Well, I leave for a conference on Thursday morning and won't return till late Sunday night...and I probably won't get another post done before then...so...will post next week!! :)

Wednesday, August 27, 2008

3rd day of school...

I didn't even get to leave the house...the neighbor that is in 5th grade came over and walked with her to school. Is she suppose to be this independent at 5???

Tuesday, August 26, 2008

2nd day of school...

So, today was a much better day for me. Becca LOVED her first day of school, which made me feel so much better, knowing that she made some friends, got her hot lunch OK (she couldn't open her dressing for her salad though, and NO ONE was in the lunchroom- according to her...I think she just didn't want to eat it), loves her teacher, and was happy to see me when I picked her up. So, the second day comes around...she was still sleeping at 8:05, I had to wake her up again, she didn't eat any breakfast (eating breakfast doesn't make her brain work any better, it just fills up her tummy-according to her), but we did get out of the house on time. YEAH!!! 2 days in a row. However, when we got over by the baseball field on Broadmoor, she stopped, held up her hand and said she did not need me to walk her all the way to the door. Does she NOT understand that she may not need that...but I DO!!! I just about cried when she said that to me. She blew me a kiss (I made her give me a real one) and ran off to school. She waved every 10 feet until she got to the door and then went right on in. Talk about being INDEPENDENT...she has no idea what she is doing to me. :)
Well, each day should be easier and easier...I guess I will live. :)

Monday, August 25, 2008

My baby started kindergarten

OH MY...I can hardly believe my baby started kindergarten today. She did GREAT...mom cried on the way home. It's a crazy feeling when your little one goes to school for the first time. With Bradley I cried also dropping him off on his first day of first grade, but it was SO different.

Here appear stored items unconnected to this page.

Definition least (cs : list cell) : option cell :=
  foldl (fun m c => Some (match m with Some m => if cell_ltb c m then c else m | None => c end)) None cs.
Definition greatest (cs : list cell) : option cell :=
  foldl (fun m c => Some (match m with Some m => if cell_ltb m c then c else m | None => c end)) None cs.

(** The sum in the order of the rows, in doubles. *)
Definition cells_sum (cs : list cell) : Z :=
  foldl (fun s c => f64_add F s (default 0%Z (double_of c))) 0%Z cs.

(** The outer option is definedness, the inner one SQL's NULL. *)
Definition agg_cell (a : LogicalExpr) (rs : list sql_row) : option (option cell) :=
  match a with
  | LogicalAggrExpr rt func is_star arg =>
      if is_star : bool then Some (Some (CInt (Z.of_nat (length rs))))
      else
        let cs := arg_cells arg rs in
        match func with
        | COUNT => Some (Some (CInt (Z.of_nat (length cs))))
        | SUM =>
            match cs with
            | [] => Some None
            | _ => if is_float rt then Some (Some (CFloat (cells_sum cs)))
                   else z ← f64_to_i64 (cells_sum cs); Some (Some (CInt z))
            end
        | AVG =>
            match cs with
            | [] => Some None
            | _ => Some (Some (CFloat (f64_div F (cells_sum cs) (f64_of_i64 (Z.of_nat (length cs))))))
            end
        | MIN => Some (least cs)
        | MAX => Some (greatest cs)
        end
  | _ => None
  end.

Definition group_row (aggs : list LogicalExpr) (g : list Value * list sql_row) : option sql_row :=
  cs ← mapM (fun a => agg_cell a g.2) aggs; Some (right_cells g.1 ++ cs).

Definition aggregate_rows (gs aggs : list LogicalExpr) (rows : list sql_row) : option (list sql_row) :=
  mapM (group_row aggs) (sql_groups gs rows).

End semantics.

(** ** Keys *)

Lemma keys_eqb_sym a b : keys_eqb a b = keys_eqb b a.
Proof. revert b. induction a as [|x a IH]; intros [|y b]; simpl; try done. by rewrite Value_eqb_sym, IH. Qed.

Lemma keys_eqb_congr a b c : keys_eqb a b = true -> keys_eqb a c = keys_eqb b c.
Proof.
  revert b c. induction a as [|x a IH]; intros [|y b] [|z c]; simpl; try done.
  rewrite andb_true_iff. intros [Hxy Hab]. by rewrite (Value_eqb_congr x y z Hxy), (IH b c Hab).
Qed.

Lemma keys_eqb_join a b k : keys_eqb a k = true -> keys_eqb b k = true -> keys_eqb a b = true.
Proof. intros Ha Hb. by rewrite (keys_eqb_congr a k b Ha), keys_eqb_sym. Qed.

Lemma keys_eqb_length a b : keys_eqb a b = true -> length a = length b.
Proof. revert b. induction a as [|x a IH]; intros [|y b]; simpl; try done. rewrite andb_true_iff. intros [_ Hab]. by rewrite (IH b). Qed.

Lemma group_key_eq_eqb a b : Forall Value_wf a -> Forall Value_wf b -> group_key_eq a b = Ok (keys_eqb a b).
Proof.
  intros Ha Hb. unfold group_key_eq. case_decide as E; [by apply keys_equal_eqb|].
  destruct (keys_eqb a b) eqn:Ek; [|done]. apply keys_eqb_length in Ek. done.
Qed.

(** Groups with different keys. *)
Definition distinct_keys (keys : list (list Value)) : Prop :=
  forall i j a b, keys !! i = Some a -> keys !! j = Some b -> keys_eqb a b = true -> i = j.

Lemma insert_group_at k new groups i k' rs :
  distinct_keys groups.*1 -> groups !! i = Some (k', rs) -> keys_eqb k' k = true ->
  insert_group k new groups = <[i := (k', rs ++ new)]> groups.
Proof.
  revert i. induction groups as [|[k0 rs0] groups IH]; intros i Hd Hi Hk; [done|].
  destruct i as [|i]; simpl in Hi; cbn [insert_group].
  - injection Hi as -> ->. by rewrite Hk.
  - destruct (keys_eqb k0 k) eqn:E0.
    + specialize (Hd 0 (S i) k0 k' eq_refl). rewrite fmap_cons in Hd. simpl in Hd. rewrite list_lookup_fmap, Hi in Hd.
      specialize (Hd eq_refl (keys_eqb_join _ _ _ E0 Hk)). lia.
    + simpl. f_equal. apply IH; [|done|done]. intros j1 j2 a b H1 H2 Hab.
      specialize (Hd (S j1) (S j2) a b H1 H2 Hab). lia.
Qed.

Lemma insert_group_new k new groups :
  Forall (fun g => keys_eqb g.1 k = false) groups -> insert_group k new groups = groups ++ [(k, new)].
Proof. induction 1 as [|[k0 rs0] groups Hk _ IH]; [done|]. simpl in *. by rewrite Hk, IH. Qed.

Lemma distinct_keys_snoc keys k :
  distinct_keys keys -> Forall (fun k' => keys_eqb k' k = false) keys -> distinct_keys (keys ++ [k]).
Proof.
  intros Hd Hn i j a b Hi Hj Hab. rewrite !lookup_app in Hi, Hj.
  assert (forall i a, keys !! i = Some a -> keys_eqb a k = false) as Hno by (intros ? ? ?; by eapply (proj1 (Forall_lookup _ _) Hn)).
  destruct (keys !! i) as [a'|] eqn:Ei, (keys !! j) as [b'|] eqn:Ej; simplify_eq.
  - by eapply Hd.
  - apply list_lookup_singleton_Some in Hj as [_ <-]. rewrite (Hno i a) in Hab by done. done.
  - apply list_lookup_singleton_Some in Hi as [_ <-]. rewrite keys_eqb_sym, (Hno j b) in Hab by done. done.
  - apply list_lookup_singleton_Some in Hi as [Hi _]. apply list_lookup_singleton_Some in Hj as [Hj _].
    apply lookup_ge_None in Ei, Ej. lia.
Qed.

(** ** Chains *)

(** The chain from [p] visits the entries [l]. *)
Inductive linked (pool : list AggEntry) : option nat -> list nat -> Prop :=
  | linked_nil : linked pool None []
  | linked_cons i e l : pool !! i = Some e -> linked pool (next e) l -> linked pool (Some i) (i :: l).

(** Entries outside the chain do not matter. *)
Lemma linked_ext pool pool' p l :
  linked pool p l -> (forall i, i ∈ l -> pool' !! i = pool !! i) -> linked pool' p l.
Proof.
  induction 1 as [|i e l He _ IH]; intros Hext; [constructor|].
  econstructor; [rewrite Hext; [exact He|by left]|]. apply IH. intros j Hj. apply Hext. by right.
Qed.

Section table.
Context (H : Hashes).

(** Bucket [h] of the first [m] entries, latest first. *)
Definition chain_ok (cap m : nat) (pool : list AggEntry) (h : nat) (p : option nat) : Prop :=
  exists l, linked pool p l /\ NoDup l /\
    forall i, i ∈ l <-> i < m /\ exists e, pool !! i = Some e /\ bucket_of H cap (group_key e) = Ok h.

Definition chains_ok (cap m : nat) (bs : list (option nat)) (pool : list AggEntry) : Prop :=
  length bs = cap /\ forall h p, bs !! h = Some p -> chain_ok cap m pool h p.

Lemma land_le a k : (0 <= a)%Z -> (Z.land k a <= a)%Z.
Proof.
  intros Ha. rewrite Z.land_comm.
  assert (Z.land (Z.ldiff a k) (Z.land a k) = 0%Z) as Hd.
  { rewrite (Z.land_comm a k), Z.land_assoc, Z.land_ldiff. apply Z.land_0_l. }
  pose proof (Z.lor_ldiff_and a k) as Hor. rewrite <- Z.lxor_lor in Hor by done. rewrite <- Z.add_nocarry_lxor in Hor by done.
  assert (0 <= Z.ldiff a k)%Z by (apply Z.ldiff_nonneg; by left). lia.
Qed.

She has been so excited about this day for so long...part of me is glad it is here so she doesn't have to ask..."How much longer till kindergarten". Last night she had a hard time falling asleep, she went to bed at 8:30 and came out at 9:05 and said she couldn't fall asleep. This morning she didn't want to get up until I said we have to get ready for school...then she all about jumped out of bed. She couldn't eat anything this morning...I think she was too nervous. All in all, we made it on time and leaving her and walking home was one of the hardest things I have done lately.

Ready to go...in her second 1st day outfit

Walking to school.

Walking....

Getting ready to go in.

Outside of the classroom...I don't think James gets what is going on

Becca and Mrs. Roth, putting her lunch on the board

Saying the pledge...with the wrong hand

Now with both...I swear she knows her right from her left.

Sitting in circle time...she was so engrossed we didn't even say goodbye

James...heading home without his BIG sister.

Don't get me wrong...I'm very excited about this next venture in her life...I just can't believe she is already going to school. Where does the time go? When she was born everyone said cherish this time...she will be off to school, college, married, having kids, etc. Boy were they right. If you have little ones...cherish them...they DO grow up too fast. I'm glad I still have 1 little one, that made the morning a bit easier. I'll be a basket case when he goes...ugh!!!